Threads of Peace Bound Galleys!
Nothing like the arrival of a box of bound galleys on your doorstep to yank you out of reality and place you in the slow, unfathomable timeline of the book's creation.
This book has been six years in the making, and that's just from contract through galleys.
I have learned the lessons of a lifetime from all that it took. Here's what that plot looks like, thinking back:
2010-ish: the first dawning of an idea--a picture book, surely, on Dr. Martin Luther King Jr. and Coretta Scott King's trip to India in 1959
2011: a tentative draft that never quite sat right in its little 32-page container
submission and editorial feedback--interesting, but this isn't a picture book. Middle grade nonfiction?

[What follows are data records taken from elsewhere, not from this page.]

(** * Translator core of MU-ty/translator (src/translate/src/translator.py,
    src/translate/src/config_manager.py), shallow embedding.

    Python [str] values are modelled as lists of Unicode code points
    ([list N]); the string methods the code uses ([strip], [lstrip],
    [startswith], [split], [join]) are written out below with Python's
    semantics.  Model calls go through an oracle that may raise; every call
    is recorded in a log, so that what the code sends to the model can be
    stated. *)

From Stdlib Require Import String Ascii List NArith ZArith Bool Lia.
Import ListNotations.
Open Scope N_scope.
Open Scope list_scope.

(** ** Python strings *)

Definition pystr := list N.

(** An ASCII literal as a Python string. *)
Definition lit (s : string) : pystr :=
  map (fun a => N_of_ascii a) (list_ascii_of_string s).

(** [str.isspace] on one code point (the characters Python's [strip] removes). *)
Definition isspace (c : N) : bool :=
  ((9 <=? c) && (c <=? 13)) || ((28 <=? c) && (c <=? 32))
  || (c =? 133) || (c =? 160) || (c =? 5760)
  || ((8192 <=? c) && (c <=? 8202))
  || (c =? 8232) || (c =? 8233) || (c =? 8239) || (c =? 8287)
  || (c =? 12288).

(** [s.lstrip()] *)
Fixpoint lstrip (s : pystr) : pystr :=
  match s with
  | [] => []
  | c :: r => if isspace c then lstrip r else s
  end.

(** [s.rstrip()] *)
Definition rstrip (s : pystr) : pystr := rev (lstrip (rev s)).

(** [s.strip()] *)
Definition strip (s : pystr) : pystr := rstrip (lstrip s).

(** [s.startswith(p)] *)
Fixpoint startswith (s p : pystr) : bool :=
  match p, s with
  | [], _ => true
  | x :: p', y :: s' => (x =? y) && startswith s' p'
  | _ :: _, [] => false
  end.

Definition pystr_eqb (a b : pystr) : bool := if list_eq_dec N.eq_dec a b then true else false.

(** Python truthiness of a string: [bool(s)] *)
Definition truthy (s : pystr) : bool := match s with [] => false | _ => true end.

Definition newline : N := 10.

(** [s.split('\n')] *)
Fixpoint split_lines (s : pystr) : list pystr :=
  match s with
  | [] => [[]]
  | c :: r =>
      let parts := split_lines r in
      if c =? newline then [] :: parts
      else match parts with
           | p :: ps => (c :: p) :: ps
           | [] => [[c]]
           end
  end.

(** [sep.join(xs)] *)
Fixpoint join (sep : pystr) (xs : list pystr) : pystr :=
  match xs with
  | [] => []
  | [x] => x
  | x :: r => x ++ sep ++ join sep r
  end.

(** [s.split('\n\n')]: the blank-line-separated units of a text. *)
Fixpoint split_units (s : pystr) : list pystr :=
  match s with
  | [] => [[]]
  | c :: r =>
      match c =? newline, r with
      | true, d :: r' =>
          if d =? newline then [] :: split_units r'
          else match split_units r with
               | p :: ps => (c :: p) :: ps
               | [] => [[c]]
               end
      | _, _ =>
          match split_units r with
          | p :: ps => (c :: p) :: ps
          | [] => [[c]]
          end
      end
  end.

(** Whether a text contains a blank line separator ["\n\n"]. *)
Fixpoint has_blank (s : pystr) : bool :=
  match s with
  | c :: ((d :: _) as r) => ((c =? newline) && (d =? newline)) || has_blank r
  | _ => false
  end.

(** ** [SmartTranslator._merge_translated_chunks] *)

(** ['\n\n'.join(chunk.strip() for chunk in translated_chunks if chunk.strip())] *)
Definition _merge_translated_chunks (translated_chunks : list pystr) : pystr :=
  join [newline; newline]
    (map strip (filter (fun chunk => truthy (strip chunk)) translated_chunks)).

(** ** Data model *)

(** [TextChunk] from text_chunker: its content and its [chunk_type] tag. *)
Record TextChunk := mkChunk { content : pystr; chunk_type : pystr }.

(** Summary record produced by the summary generator. *)
Record Summary := mkSummary { topic : pystr; key_points : list pystr }.

(** Result dict of [compare_summaries]. *)
Record ComparisonResult := mkComparison {
  completeness_score : Z;
  missing_content : pystr;
  suggestions : pystr }.

(** The [stats] dict returned by [translate_content]. *)
Record Stats := mkStats {
  original_summary : Summary;
  translated_summary : Summary;
  comparison_result : ComparisonResult;
  chunk_count : nat;
  stats_completeness_score : Z }.

(** Requests to the model: [translation_chain] and [retranslation_chain]. *)
Inductive request :=
| RTranslate (content : pystr)
| RRetranslate (original_text missing : pystr)
| RTranslateWithContext (content context : pystr).

(** What happens during a run, in order.  A model call records its raw
    response, [None] when the call raised. *)
Inductive event :=
| ECall (r : request) (response : option pystr)
| ESummaryOriginal (c : pystr) (s : Summary)
| ESummaryTranslated (c : pystr) (s : Summary)
| ECompare (o t : Summary) (res : ComparisonResult).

2012: a proposal--reach big. Why not? The transnational diffusion of Gandhi's methods to the US civil rights movement?
acceptance, followed by terror at having to write something that felt beyond my capability
2013: the first ragged draft
six rounds of rewriting--throwing it all out and starting over
2015-2018: three rounds of edits. Editorial letters provided obligatory encouragement while urging me to write boldly, to claim my role as the teller of this story
2019: revising, revising, revising
uncounted rounds of reading, questions, and comments from my patient, thoughtful critique group
2016-2019: three years of searching for photographs and navigating permissions mazes
2020: three--did I count them correctly?--rounds of keen-eyed perusal by the copyediting geniuses at Atheneum
2020-21: inviting comments from three generous, knowledgeable content readers and addressing every single one of their responses
checking every quoted line at least three times
checking sidebars, source lists, photo credits, everything
2021: letting go...reluctantly, understanding that writing this book has changed me
Now I am not sure what I'm meant to do with my days.
I'll get past this. I'm sure the reviews (gulp) will help me face reality. For now, I'm grateful to be in the twilight zone of bound galleys.